Abstract

The interaction between bovine pancreatic ribonuclease A (RNase A) and its RNA substrate extends beyond the scissile bond. Enzymic subsites interact with the bases and the phosphoryl groups of a bound substrate. We evaluated the four cationic residues closest to known subsites for their abilities to interact with a bound nucleic acid. Lys-37, Arg-39, Arg-85, and Lys-104 were replaced individually by an alanine residue, and the resulting enzymes were assayed as catalysts of poly(cytidylic acid) (poly(C)) cleavage.

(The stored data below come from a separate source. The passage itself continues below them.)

(** Why a chain is refused. *)
Definition refused (r : Redirects) (v : Vault) (target : Connection) (e : JumpChainError) : Prop :=
  ∃ hops next, simple_walk r v target hops next ∧ next ≠ "" ∧
    je_Chain e = names_of target hops ++ [je_Alias e] ∧
    match je_Reason e with
    | JumpDepth => length hops = MaxJumpDepth ∧ je_Alias e = next
    | JumpMissing => je_Alias e = next ∧ (ResolveAlias r v next).1 = None
    | JumpCycle => je_Alias e ∈ names_of target hops ∧
                   ∃ conn, (ResolveAlias r v next).1 = Some conn ∧ c_Name conn = je_Alias e
    end.

Lemma resolved_name r v next conn resolved :
  ResolveAlias r v next = (Some conn, resolved) → c_Name conn = resolved.
Proof.
  unfold ResolveAlias. intros H. repeat (case_match; simplify_eq; try done);
    repeat match goal with Hf : find_alias _ _ = Some _ |- _ => apply find_alias_spec in Hf as [? ?] end; congruence.
Qed.

Lemma walk_snoc r v a hops next conn resolved :
  walk r v a hops next → next ≠ "" → ResolveAlias r v next = (Some conn, resolved) →
  walk r v a (hops ++ [conn]) (TrimSpace (c_ProxyJump conn)).
Proof.
  induction 1 as [next|next c res rest last Hne Hres _ IH]; intros Hn Hr; cbn [app].
  - eapply walk_hop; [done..|]. apply walk_here.
  - eapply walk_hop; [done..|]. by apply IH.
Qed.

Lemma names_of_snoc target hops conn : names_of target (hops ++ [conn]) = names_of target hops ++ [c_Name conn].
Proof. unfold names_of. by rewrite app_comm_cons, fmap_app. Qed.

(** The loop, after the hops [hops]. *)
Lemma jump_loop_spec fuel r v target seen hops next :
  MaxJumpDepth < fuel + length hops → simple_walk r v target hops next →
  (∀ n, n ∈ seen ↔ n ∈ names_of target hops) →
  match jump_loop fuel r v seen (names_of target hops) (rev hops) next with
  | None => False
  | Some (inl e) => refused r v target e
  | Some (inr jumps) => ∃ hops', simple_walk r v target hops' "" ∧ jumps = rev hops'
  end.
Proof.
  revert seen hops next. induction fuel as [|fuel IH]; intros seen hops next Hfuel Hwalk Hseen; cbn [jump_loop].
  { destruct Hwalk as (_ & ? & _). lia. }
  case_bool_decide as Hend; [subst; by exists hops|]. rewrite length_rev.
  destruct (MaxJumpDepth <=? length hops) eqn:Edepth; bool_to_prop.
  { exists hops, next. split_and!; try done. cbn. destruct Hwalk as (_ & ? & _). split; [lia|done]. }
  destruct (ResolveAlias r v next) as [[conn|] resolved] eqn:Er.
  2: { exists hops, next. split_and!; try done. cbn. by rewrite Er. }
  apply resolved_name in Er as Hname. subst resolved.
  destruct (bool_decide (c_Name conn ∈ seen) || _) eqn:Eseen.
  - rewrite orb_diag, bool_decide_eq_true in Eseen. exists hops, next. split_and!; try done. cbn.
    split; [by apply Hseen|]. exists conn. by rewrite Er.
  - bool_to_prop. unfold withAlias. rewrite <- names_of_snoc.
    replace (conn :: rev hops) with (rev (hops ++ [conn])) by by rewrite rev_app_distr.
    apply IH; [rewrite length_app; simpl; lia| |].
    + destruct Hwalk as (Hw & Hlen & Hnd). split_and!.
      * by eapply walk_snoc.
      * rewrite length_app. simpl. lia.
      * rewrite names_of_snoc. apply NoDup_app. split_and!; [done| |apply NoDup_singleton].
        intros n Hn ->%list_elem_of_singleton. by apply Hseen in Hn.
    + intros n. rewrite names_of_snoc. set_solver.
Qed.

Lemma ResolveJumpChain_ends r v target :
  match ResolveJumpChain r v target with
  | None => False
  | Some (inl _) => True
  | Some (inr chain) => ∃ jumps, chain = jumps ++ [target]
  end.
Proof.
  unfold ResolveJumpChain.
  pose proof (jump_loop_spec (S MaxJumpDepth) r v target [c_Name target] [] (TrimSpace (c_ProxyJump target))) as Hloop.
  change (names_of target []) with [c_Name target] in Hloop. cbn [rev] in Hloop.
  destruct (jump_loop _ r v _ _ [] _) as [[e|jumps]|]; [done|by exists jumps|]. apply Hloop; [cbn [length]; lia| |done].
  split_and!; [apply walk_here|simpl; lia|apply NoDup_singleton].
Qed.

(** The walk to the end of the references goes on from every other one. *)
Lemma walk_extends r v a hops next hops' :
  walk r v a hops next → walk r v a hops' "" → ∃ rest, hops' = hops ++ rest ∧ walk r v next rest "".
Proof.
  intros Hw. revert hops'. induction Hw as [next|next c res rest last Hne Hres _ IH]; intros hops' Hw'.
  - by exists hops'.
  - inversion Hw' as [|? c' res' rest' ? ? Hres' Hw2]; simplify_eq; try done.
    rewrite Hres in Hres'. simplify_eq. destruct (IH _ Hw2) as (rest2 & -> & ?). by exists rest2.
Qed.

(** C35: Resolving a jump chain always ends, with the hosts to dial exactly when the
    references from the target form a path of at most five existing aliases that
    meets nothing twice: that path from its far end, then the target. Otherwise the
    error says where and why the path breaks off. *)
Theorem jump_chain_is_the_path r v target :
  match ResolveJumpChain r v target with
  | None => False
  | Some (inr chain) => ∃ hops, simple_walk r v target hops "" ∧ chain = rev hops ++ [target]
  | Some (inl e) => refused r v target e ∧ ∀ hops, ¬ simple_walk r v target hops ""
  end.
Proof.
  unfold ResolveJumpChain.
  pose proof (jump_loop_spec (S MaxJumpDepth) r v target [c_Name target] [] (TrimSpace (c_ProxyJump target))) as Hloop.
  cbn [length rev] in Hloop. change (names_of target []) with [c_Name target] in Hloop.
  specialize (Hloop ltac:(lia)). 
  assert (simple_walk r v target [] (TrimSpace (c_ProxyJump target))) as Hstart.
  { split_and!; [apply walk_here|simpl; lia|apply NoDup_singleton]. }
  specialize (Hloop Hstart ltac:(done)).
  destruct (jump_loop _ r v _ _ [] _) as [[e|jumps]|]; [|destruct Hloop as (hops & ? & ->); by exists hops|done].
  split; [done|]. intros hops Hhops. destruct Hloop as (hops' & next & Hw & Hne & _ & Hreason).
  destruct Hhops as (Hfull & Hlen & Hnd). destruct (walk_extends _ _ _ _ _ _ (proj1 Hw) Hfull) as (rest & -> & Hrest).
  inversion Hrest as [|? conn resolved rest' ? ? Hres]; simplify_eq; try done.
  rewrite length_app in Hlen. cbn [length] in Hlen. rewrite Hres in Hreason. cbn [fst] in Hreason.
  destruct (je_Reason e).
  - destruct Hreason as [Hin (c & [= ->] & Hc)]. unfold names_of in Hin, Hnd.
    rewrite app_comm_cons, fmap_app in Hnd. apply NoDup_app in Hnd as (_ & Hdisj & _).
    apply (Hdisj (je_Alias e)); [done|]. rewrite <- Hc. left.
  - destruct Hreason as [? _]. lia.
  - by destruct Hreason.
Qed.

The values of Km and kcat/Km for poly(C) cleavage were affected only by replacing Arg-85. Moreover, the contribution of Arg-85 to the binding of the ground state and the transition state was uniform---Km increased by 15-fold and kcat/Km decreased by 10-fold. The contribution of Arg-85 to binding was also apparent in the values of Kd for complexes with oligonucleotides of different length. This contribution was dependent on salt concentration, as expected from a coulombic interaction between a cationic side chain and an anionic phosphoryl group. Together, these data indicate that Arg-85 interacts with a particular phosphoryl group of a bound nucleic acid. We propose that Arg-85 comprises a new distal subsite in RNase A---the P(-1) subsite.